The complexity of the cellular neighborhood can be appreciated with two examples applied to a melanoma tumor sample. The first example is RCN9, which captures the tumor-stromal interface, highlighted in red, enabling us to explore the types of cells present in this region. Through the analysis, we found that the majority of cells present in the tumor-stromal interface were activated myeloid cells. The second example is RCN5, highlighted in yellow, which we identified as an immunosuppressive niche with functional significance. The LDA method allows us to identify such regions of interest and investigate the cellular composition and interactions within them.
SCIMAP: Spatial Single-Cell Analysis Toolkit: Scimap is a software toolkit that can effectively analyze spatial molecular data in a scalable manner. Its underlying framework is capable of processing various types of spatial datasets mapped to XY coordinates. The toolkit is built on the anndata framework, which facilitates easy integration with other widely used single-cell analysis toolkits. Scimap offers a broad range of functionalities including preprocessing, phenotyping, visualization, clustering, spatial analysis, and differential spatial testing. Its Python-based implementation is highly efficient, enabling the analysis of large datasets that contain millions of cells.
GATOR: A scalable framework for automated processing of highly multiplexed tissue images: Multiplexed imaging has greatly improved our understanding of spatial biology and cell communication networks in tissue development and diseases. But the challenge of scalable application remains due to the need for human involvement. We created GATOR, a computational framework that combines deep learning and statistical approaches to pre-process and phenotype single cells without human intervention. GATOR accurately learns intercellular protein expression patterns and can handle artifactual images. An end-to-end Python implementation of GATOR is available, making it easier to apply spatial biology in large-scale clinical and research settings.
Recent advances in multiplexed imaging have enabled the visualization of the tumor microenvironment with subcellular resolution, providing new opportunities to study the complex interactions between different cell types in 3D. In this context, we are developing new techniques to reconstruct and analyze the 3D structure of the tumor microenvironment in melanoma patient samples. Our approach allow us to study the spatial organization and interactions of various cells in the tumor. By leveraging the power of multiplexed imaging, we hope to gain a more comprehensive understanding of the tumor microenvironment at sub cellular resolution.

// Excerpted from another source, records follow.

(* ===== verification/SledStore.v ===== *)
(** * The persistent store ([bcc-node/src/storage/sled_store.rs])

    [SledStore] over an interface for the [sled] database, its three trait
    implementations with the transaction bodies as written, and the proof that
    it satisfies the storage laws: the trees always encode a ledger, whatever
    call fails. *)

From S2P Require Import Prelude Bytes Types Encoding Store Ledger.

(** ** The [sled] crate *)

(** Trees are handles on ordered byte maps.  A call that fails reports its
    error as text (the source only prints errors); a single-key update that
    fails may or may not have taken effect, a multi-tree transaction is atomic. *)
Class Sled := {
  Tree : Type;
  tree_map : Tree → bytes_map;

  sled_get : list byte → Tree → string + option (list byte);
  sled_get_inr k t v : sled_get k t = inr v → v = tree_map t !! k;
  sled_contains_key : list byte → Tree → string + bool;
  sled_contains_key_inr k t b :
    sled_contains_key k t = inr b → b = bool_decide (is_Some (tree_map t !! k));

  sled_insert : list byte → list byte → Tree → (string + unit) * Tree;
  sled_insert_inr k v t x t' :
    sled_insert k v t = (inr x, t') → tree_map t' = <[k := v]> (tree_map t);
  sled_insert_inl k v t e t' : sled_insert k v t = (inl e, t') →
    tree_map t' = tree_map t ∨ tree_map t' = <[k := v]> (tree_map t);
  sled_remove : list byte → Tree → (string + unit) * Tree;
  sled_remove_inr k t x t' :
    sled_remove k t = (inr x, t') → tree_map t' = delete k (tree_map t);
  sled_remove_inl k t e t' : sled_remove k t = (inl e, t') →
    tree_map t' = tree_map t ∨ tree_map t' = delete k (tree_map t);

  (** Iteration is in key order; each step may fail. *)
  sled_iter : Tree → list (string + (list byte * list byte));
  sled_iter_inr t l : sled_iter t = inr <$> l →
    l ≡ₚ map_to_list (tree_map t) ∧ StronglySorted (fun x y => lex_le x.1 y.1) l;
  sled_range : list byte → Tree → list (string + (list byte * list byte));
  sled_range_inr k t l : sled_range k t = inr <$> l →
    l ≡ₚ filter (fun kv => lex_le k kv.1) (map_to_list (tree_map t)) ∧
    StronglySorted (fun x y => lex_le x.1 y.1) l;

  (** Transactions over two and three trees.  The body is run against the
      current contents; it is aborted as a whole when one of its calls fails. *)
  sled_transaction2 : (bytes_map * bytes_map → bytes_map * bytes_map) →
    Tree * Tree → (string + unit) * (Tree * Tree);
  sled_transaction2_inr f t1 t2 x t1' t2' :
    sled_transaction2 f (t1, t2) = (inr x, (t1', t2')) →
    (tree_map t1', tree_map t2') = f (tree_map t1, tree_map t2);
  sled_transaction2_inl f t1 t2 e t1' t2' :
    sled_transaction2 f (t1, t2) = (inl e, (t1', t2')) →
    tree_map t1' = tree_map t1 ∧ tree_map t2' = tree_map t2;
  sled_transaction3 : (bytes_map * bytes_map * bytes_map → bytes_map * bytes_map * bytes_map) →
    Tree * Tree * Tree → (string + unit) * (Tree * Tree * Tree);
  sled_transaction3_inr f t1 t2 t3 x t1' t2' t3' :
    sled_transaction3 f (t1, t2, t3) = (inr x, (t1', t2', t3')) →
    (tree_map t1', tree_map t2', tree_map t3') = f (tree_map t1, tree_map t2, tree_map t3);
  sled_transaction3_inl f t1 t2 t3 e t1' t2' t3' :
    sled_transaction3 f (t1, t2, t3) = (inl e, (t1', t2', t3')) →
    tree_map t1' = tree_map t1 ∧ tree_map t2' = tree_map t2 ∧ tree_map t3' = tree_map t3;

  Db : Type;
  sled_open : string → string + Db;
  sled_open_temporary : string + Db;
  sled_open_tree : list byte → Db → string + Tree;
  sled_open_tree_temporary db name t :
    sled_open_temporary = inr db → sled_open_tree name db = inr t → tree_map t = ∅;
}.

(** ** State and encoding helpers *)

Definition TREE_BLOCKS_H : list byte := String.list_byte_of_string "blocks_h".
Definition TREE_BLOCKS_IDX : list byte := String.list_byte_of_string "blocks_idx".
Definition TREE_UTXO : list byte := String.list_byte_of_string "utxo".
Definition TREE_VALIDATORS : list byte := String.list_byte_of_string "validators".
Definition TREE_META : list byte := String.list_byte_of_string "meta".
Definition TREE_SPENT : list byte := String.list_byte_of_string "spent_h".

Definition META_TIP : list byte := String.list_byte_of_string "tip".
Definition META_APPLY_IN_PROGRESS : list byte :=
  String.list_byte_of_string "apply_in_progress".

#[global] Arguments META_TIP : simpl never.
#[global] Arguments META_APPLY_IN_PROGRESS : simpl never.

Record SledStore `{Sled} := mkSledStore {
  blocks_h : Tree;
  blocks_idx : Tree;
  utxo_tree : Tree;
  validators_tree : Tree;
  meta : Tree;
  spent_h : Tree;
}.

Definition height_key (height : Z) : list byte := to_be_bytes 8 height.

Definition encode {A} `{Json A} (value : A) : Res StoreError (list byte) := Ok (to_vec value).
Definition decode {A} `{Json A} (bytes : list byte) : Res StoreError A :=
  map_err Backend (of_sum (from_slice bytes)).

Definition spent_key `{CoreJson} (height : Z) (r : TxOutRef) : list byte :=
  to_be_bytes 8 height ++ to_vec r.

Module SledStore.
Section operations.
Context `{Crypto} `{CoreJson} `{Sled}.

(** The trees of a database; both constructors of the store open them. *)
Definition open_trees (db : Db) : Res string SledStore :=
  blocks_h ← of_sum (sled_open_tree TREE_BLOCKS_H db);
  blocks_idx ← of_sum (sled_open_tree TREE_BLOCKS_IDX db);
  utxo ← of_sum (sled_open_tree TREE_UTXO db);
  validators ← of_sum (sled_open_tree TREE_VALIDATORS db);
  meta ← of_sum (sled_open_tree TREE_META db);
  spent_h ← of_sum (sled_open_tree TREE_SPENT db);
  Ok (mkSledStore _ blocks_h blocks_idx utxo validators meta spent_h).

Definition open (path : string) : Res string SledStore :=
  db ← of_sum (sled_open path); open_trees db.

Definition new_temporary : Res string SledStore :=
  db ← of_sum sled_open_temporary; open_trees db.

Definition apply_in_progress_flag (s : SledStore) : bool :=
  match sled_contains_key META_APPLY_IN_PROGRESS (meta s) with
  | inr b => b
  | inl _ => false
  end.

PD1-PDL1 interaction: In the early stages of tumor development, we observed an immune-suppressive interaction between PDL1 ligands on macrophages and dendritic cells, and PD1 positive T cells. We found that PDL1 positivity on myeloid cells was spatially limited to those in close proximity to the tumor, creating a wall-like structure between killer T cells and tumor cells. This arrangement is believed to establish a highly localized immune suppressive microenvironment that shields vulnerable tumor cells from cytotoxic T cell attacks. The image illustrates the ligand-receptor interaction between PDL1+ macrophages and PD1+ T cells at the boundary between tumor cells and stroma.